Prediction of River Water Temperature and its Dependence on Hydro-Meteorological Factors

Authors

  • Aldona Jurgelėnaitė
  • Darius Jakimavičius Lithuanian Energy Institute

DOI:

https://doi.org/10.5755/j01.erem.68.2.6178

Keywords:

river, climatic parameters, water temperature, forecast, HBV

Abstract

Rivers will be among the most sensitive of all ecosystems to the effects of climate change as they are heated by processes similar to those warming the Earth's atmosphere. The river water and air temperatures follow each other closely. The life cycle of lotic biota is regulated by two major physical factors: water temperature and hydraulic conditions. Any change in hydraulic pattern that leads to an alteration of the established thermal regime of a lotic ecosystem will ultimately lead to a dramatic change in the composition and survival of lotic biota. In order to assess the impacts of potential climate change on thermal regime of water bodies, it is important to know the long range forecasts for various climatic parameters. For this purpose the modelling of water discharge and forecasting of future changes are performed. This paper provides the long-term changes in the Lithuanian river water temperature according to two models and emissions scenarios. This paper evaluates the changes of warm season (May-October) water temperature and heat runoff of Lithuanian rivers (Nemunas, Merkys and Dubysa) with different thermal regimes at the end of the 21st century (2071–2100) comparing to the climate normal period (1961-1990) using two climate change models (ECHAM5 and HadCM3 global climate models and the A2 and B1 emissions scenarios) and hydrological modelling (HBV model).
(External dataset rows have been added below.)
(** ** Agreement of the endpoints *)

(** An event up to the case of its texts. *)
Definition lower_event (e : soak_event) : soak_event := {|
  se_blockNumber := se_blockNumber e; se_blockHash := lower (se_blockHash e);
  se_transactionHash := lower (se_transactionHash e); se_index := se_index e;
  se_topics := lower <$> se_topics e; se_data := lower (se_data e) |}.
Definition same_events (a b : list soak_event) : Prop := lower_event <$> a = lower_event <$> b.
Definition same_state (a b : soak_state) : Prop :=
  same_events (so_requested a) (so_requested b) ∧ same_events (so_verified a) (so_verified b) ∧
  same_events (so_callbacks a) (so_callbacks b) ∧ same_events (so_settled a) (so_settled b) ∧
  same_events (so_expired a) (so_expired b) ∧ so_contextBlock a = so_contextBlock b ∧
  lower (bb_hash (so_startBlock a)) = lower (bb_hash (so_startBlock b)) ∧
  lower (bb_hash (so_endBlock a)) = lower (bb_hash (so_endBlock b)).

(** Objects with the same keys are the same document field by field. *)
Lemma norm_object fs gs :
  norm (VObj fs) = norm (VObj gs) → keys fs = keys gs → all_distinct (keys fs) = true →
  Forall2 (λ p q, norm p = norm q) fs.*2 gs.*2.
Proof.
  intros E Hk Hd%all_distinct_spec. pose proof (norm_fields _ _ E Hk Hd) as Hf. clear -Hf.
  induction Hf as [|p q fs gs [_ Hpq] _ IH]; cbn; by constructor.
Qed.
Lemma norm_strings l k : norm (VArr (VStr <$> l)) = norm (VArr (VStr <$> k)) → l = k.
Proof.
  cbn. intros [= E]. revert k E. induction l as [|x l IH]; intros [|y k]; try done. cbn. intros [= -> E]. f_equal. auto.
Qed.
(** [VStr (lower t)] of a list of texts. *)
Lemma norm_lower l k :
  norm (VArr ((λ t, VStr (lower t)) <$> l)) = norm (VArr ((λ t, VStr (lower t)) <$> k)) → lower <$> l = lower <$> k.
Proof. intros E. apply norm_strings. by rewrite <-!list_fmap_compose. Qed.

Lemma soak_event_value_inj a b : norm (soak_event_value a) = norm (soak_event_value b) → lower_event a = lower_event b.
Proof.
  intros E. apply norm_object in E; [|done|vm_refl]. cbn [snd fmap list_fmap] in E.
  repeat match goal with E : Forall2 _ (_ :: _) _ |- _ => apply Forall2_cons in E as [? E] end.
  unfold lower_event. repeat match goal with H : norm (VArr _) = _ |- _ => apply norm_lower in H end.
  cbn [norm] in *. congruence.
Qed.
Lemma eventFingerprint_inj a b : norm (eventFingerprint a) = norm (eventFingerprint b) → same_events a b.
Proof.
  unfold eventFingerprint, same_events. cbn [norm]. intros [= E]. revert b E.
  induction a as [|x a IH]; intros [|y b]; try done. rewrite !fmap_cons.
  intros E. pose proof (f_equal (default VNull ∘ head) E) as Exy. apply (f_equal tail) in E. cbn [compose head tail default] in *.
  f_equal; [by apply soak_event_value_inj|by apply IH].
Qed.
Lemma soak_value_inj a b : norm (soak_value a) = norm (soak_value b) → same_state a b.
Proof.
  intros E. apply norm_object in E; [|done|vm_refl]. cbn [snd fmap list_fmap] in E.
  repeat match goal with E : Forall2 _ (_ :: _) _ |- _ => apply Forall2_cons in E as [? E] end.
  cbn [norm] in *. repeat match goal with H : norm (eventFingerprint _) = _ |- _ => apply eventFingerprint_inj in H end.
  simplify_eq. unfold same_state. split_and!; try done. by apply print_int_inj.
Qed.

Section soak.
Context `{Ethers, UrlApi, SoakApi}.

(** The events that a query serves for a range, in windows that tile it. *)
Definition served_windows (query : scan_window → nat → result (list soak_event)) (from last blockRange : Z)
    (events : list soak_event) : Prop :=
  ∃ windows answers, tiles blockRange from windows (last + 1) ∧ events = concat answers ∧
    Forall2 (λ w a, ∃ n, query w n = Ok a) windows answers.
(** Those of a kind that an endpoint serves. *)
Definition served_events (url : string) (from last blockRange : Z) (kind : event_kind) : list soak_event → Prop :=
  served_windows (λ w n, sk_query n url kind w) from last blockRange.

Lemma query_windows_Ok query fuel start last blockRange n events n' :
  1 <= blockRange → start <= last + 1 → last - start < Z.of_nat fuel →
  query_windows query fuel start last blockRange n = (Ok events, n') →
  served_windows query start last blockRange events.
Proof.
  intros Hb. revert start n events. induction fuel as [|fuel IH]; intros start n events Hs Hf; cbn [query_windows].
  { intros [= <- <-]. exists [], []. split_and!; [cbn; lia|done|constructor]. }
  destruct (Z.leb_spec start last) as [Hle|Hgt].
  2: { intros [= <- <-]. exists [], []. split_and!; [cbn; lia|done|constructor]. }
  set (w := Build_scan_window _ _). intros (a & Ha & Hr)%call_bind_Ok.
  apply eff_bind_Ok in Hr as (rest & n1 & Hrest & [= <- <-]).
  destruct (Z.le_gt_cases (start + blockRange) (last + 1)) as [Hnext|Hend].
  - apply IH in Hrest as (windows & answers & Ht & -> & HF); [|lia..]. exists (w :: windows), (a :: answers).
    split_and!; [|done|constructor; [by exists n|done]]. cbn. rewrite Z.min_r by lia. split_and!; [done|lia|lia|].
    by replace (start + blockRange - 1 + 1) with (start + blockRange) by lia.
  - assert (rest = []) as ->.
    { destruct fuel; cbn in Hrest; [by injection Hrest|]. rewrite (proj2 (Z.leb_gt _ _)) in Hrest by lia. by injection Hrest. }
    exists [w], [a]. split_and!; [|done|constructor; [by exists n|constructor]]. cbn. lia.
Qed.
Lemma queryInRanges_Ok url kind from last blockRange n events n' :
  1 <= blockRange → from <= last + 1 →
  queryInRanges url kind from last blockRange n = (Ok events, n') → served_events url from last blockRange kind events.
Proof. intros ??. apply query_windows_Ok; lia. Qed.

(** What an endpoint serves for the whole range. *)
Record served_state (coordinator : string) (from last blockRange : Z) (url : string) (s : soak_state) : Prop := {
  ss_requested : served_events url from last blockRange RandomWordsRequested (so_requested s);
  ss_verified : served_events url from last blockRange ProofVerified (so_verified s);
  ss_callbacks : served_events url from last blockRange CallbackAttempted (so_callbacks s);
  ss_settled : served_events url from last blockRange RequestSettled (so_settled s);
  ss_expired : served_events url from last blockRange RequestExpiredAndReleased (so_expired s);
  ss_blocks : ∃ i j, sk_block i url from = Ok (Some (so_startBlock s)) ∧ sk_block j url last = Ok (Some (so_endBlock s))
}.

Lemma readSoak_Ok coordinator codeHash from last blockRange url n s fp n' :
  1 <= blockRange → from <= last →
  readSoak coordinator codeHash from last blockRange url n = (Ok (s, fp), n') →
  served_state coordinator from last blockRange url s ∧ canonicalJson (soak_value s) = Ok fp.
Proof.
  intros Hb Hle. unfold readSoak. intros (code & _ & Hr)%call_bind_Ok. apply eff_require_bind_Ok in Hr as [_ Hr].
  apply eff_lift_bind_Ok in Hr as (h & _ & Hr). apply eff_require_bind_Ok in Hr as [_ Hr].
  assert (∀ kind n events n', queryInRanges url kind from last blockRange n = (Ok events, n') →
    served_events url from last blockRange kind events) as Hq.
  { intros kind m events m' Hm. eapply queryInRanges_Ok, Hm; lia. }
  apply eff_bind_Ok in Hr as (requested & n1 & H1'%Hq & Hr). apply eff_bind_Ok in Hr as (verified & n2 & H2'%Hq & Hr).
  apply eff_bind_Ok in Hr as (callbacks & n3 & H3'%Hq & Hr). apply eff_bind_Ok in Hr as (settled & n4 & H4'%Hq & Hr).
  apply eff_bind_Ok in Hr as (expired & n5 & H5'%Hq & Hr). apply call_bind_Ok in Hr as (b1 & Hb1 & Hr).
  apply call_bind_Ok in Hr as (b2 & Hb2 & Hr). apply call_bind_Ok in Hr as (context & _ & Hr).
  apply eff_lift_bind_Ok in Hr as (startBlock & ->%from_option_or_Ok & Hr).
  apply eff_lift_bind_Ok in Hr as (endBlock & ->%from_option_or_Ok & Hr).
  apply eff_lift_bind_Ok in Hr as (fp' & Hfp & [= <- <- <-]). split; [|exact Hfp]. split; try assumption. cbn. eauto.
Qed.
Lemma readSoaks_Ok coordinator codeHash from last blockRange urls n states n' :
  1 <= blockRange → from <= last →
  mapM (readSoak coordinator codeHash from last blockRange) urls n = (Ok states, n') →
  Forall2 (λ url s, served_state coordinator from last blockRange url s.1 ∧ canonicalJson (soak_value s.1) = Ok s.2) urls states.
Proof.
  intros Hb Hle. revert n states. induction urls as [|url urls IH]; intros n states; cbn; [by intros [= <- <-]|].
  intros ([s fp] & n1 & Hs%readSoak_Ok & Hr)%eff_bind_Ok; [|done..]. apply eff_bind_Ok in Hr as (rest & n2 & Hrest & [= <- <-]).
  constructor; [exact Hs|]. by eapply IH.
Qed.

(** What a passing assessment of a state says of its events. *)
Record soak_passed (t : thresholds) (s : soak_state) : Prop := {
  sp_duration : 86400 * th_expectedDays t <= Z.max 0 (bb_timestamp (so_endBlock s) - bb_timestamp (so_startBlock s));
  sp_volume : th_minimumRequests t <= Z.of_nat (length (so_requested s));
  sp_finished e : e ∈ so_requested s →
    arg_requestId e ∈ arg_requestId <$> so_settled s ∨ arg_requestId e ∈ arg_requestId <$> so_expired s ∨
    ∃ e', e' ∈ so_requested s ∧ arg_requestId e' = arg_requestId e ∧ so_contextBlock s <= arg_expiresAtBlock e';
  sp_fulfillment : th_minimumFulfillmentRateBps t * Z.of_nat (length (so_settled s) + length (so_expired s))
    <= 10000 * Z.of_nat (length (so_settled s));
  sp_callbacks : so_settled s ≠ [] ∧ ∃ called, NoDup called ∧
    th_minimumCallbackRateBps t * Z.of_nat (length (so_settled s)) <= 10000 * Z.of_nat (length called) ∧
    ∀ id, id ∈ called → id ∈ arg_requestId <$> so_settled s ∧
      ∃ e, e ∈ so_callbacks s ∧ arg_requestId e = id ∧ arg_success e = true
}.

Lemma map_sets_fst {A} (f : soak_event → A) events x :
  x ∈ (map_sets [] ((λ e, (arg_requestId e, f e)) <$> events)).*1 ↔ x ∈ arg_requestId <$> events.
Proof. rewrite map_sets_keys, <-list_fmap_compose. set_solver. Qed.

Lemma chainMetricsPass_passed t s : chainMetricsPass t s = true → soak_passed t s.
Proof.
  unfold chainMetricsPass. cbv zeta. rewrite !andb_true_iff, !Z.leb_le. intros ((((Hd & Hv) & Hf) & Hc) & Ho%Z.eqb_eq).
  unfold soakMetrics in *. cbv zeta in *. cbn [sm_durationSeconds sm_fulfillmentRateBps sm_callbackRateBps sm_overdue] in *.
  rewrite Ho in Hf. set (settledById := map_sets [] ((λ e, (arg_requestId e, e)) <$> so_settled s)) in *.
  set (finalCallback := map_sets [] ((λ e, (arg_requestId e, arg_success e)) <$> so_callbacks s)) in *.
  destruct (rateBps _ (_ + _ + 0)) as [f|] eqn:Ef; [|done]. apply Z.leb_le in Hf.
  eapply rateBps_at_least in Ef as [Hpos Ef]; [|lia|exact Hf].
  destruct (rateBps (Z.of_nat (length (filter _ _))) _) as [c|] eqn:Ec; [|done]. apply Z.leb_le in Hc.
  eapply rateBps_at_least in Ec as [Hpos' Ec]; [|lia|exact Hc].
  split; [lia|done| |lia|].
  - intros e He. assert (arg_requestId e ∈ (map_sets [] ((λ e, (arg_requestId e, (se_blockNumber e, arg_expiresAtBlock e)))
      <$> so_requested s)).*1) as Hin by (apply map_sets_fst, list_elem_of_fmap; eauto).
    apply list_elem_of_fmap in Hin as ([id x] & Eid & Hin). cbn in Eid.
    destruct (not_overdue _ _ _ _ id x Ho Hin) as [Hs|[Hs|Hs]].
    + left. rewrite Eid. by apply map_sets_fst in Hs.
    + right. left. by rewrite Eid.
    + right. right. apply map_sets_elem in Hin as [Hin|Hin]; [|by apply elem_of_nil in Hin].
      apply list_elem_of_fmap in Hin as (e' & [= -> ->] & He'). by exists e'.
  - split; [by intros En; rewrite En in Hpos'|].
    exists (filter (λ id, map_get id finalCallback = Some true) settledById.*1). split; [|split; [lia|]].
    + apply NoDup_filter, map_sets_NoDup. constructor.
    + intros id [Hg%map_get_elem Hin]%list_elem_of_filter. split; [by apply map_sets_fst in Hin|].
      apply map_sets_elem in Hg as [Hg|Hg]; [|by apply elem_of_nil in Hg].
      apply list_elem_of_fmap in Hg as (e & [= -> Ee] & He). by exists e.
Qed.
DOI: http://dx.doi.org/10.5755/j01.erem.68.2.6178

Author Biographies

Aldona Jurgelėnaitė

Junior research associate of Hydrology Laboratory at the Lithuanian Energy Institute.

Main research area: research of water resources, hydrology.

Darius Jakimavičius, Lithuanian Energy Institute

Research associate of Hydrology Laboratory at the Lithuanian Energy Institute.

Main research area: hydrological modeling, climate impact on water resources, hydrology.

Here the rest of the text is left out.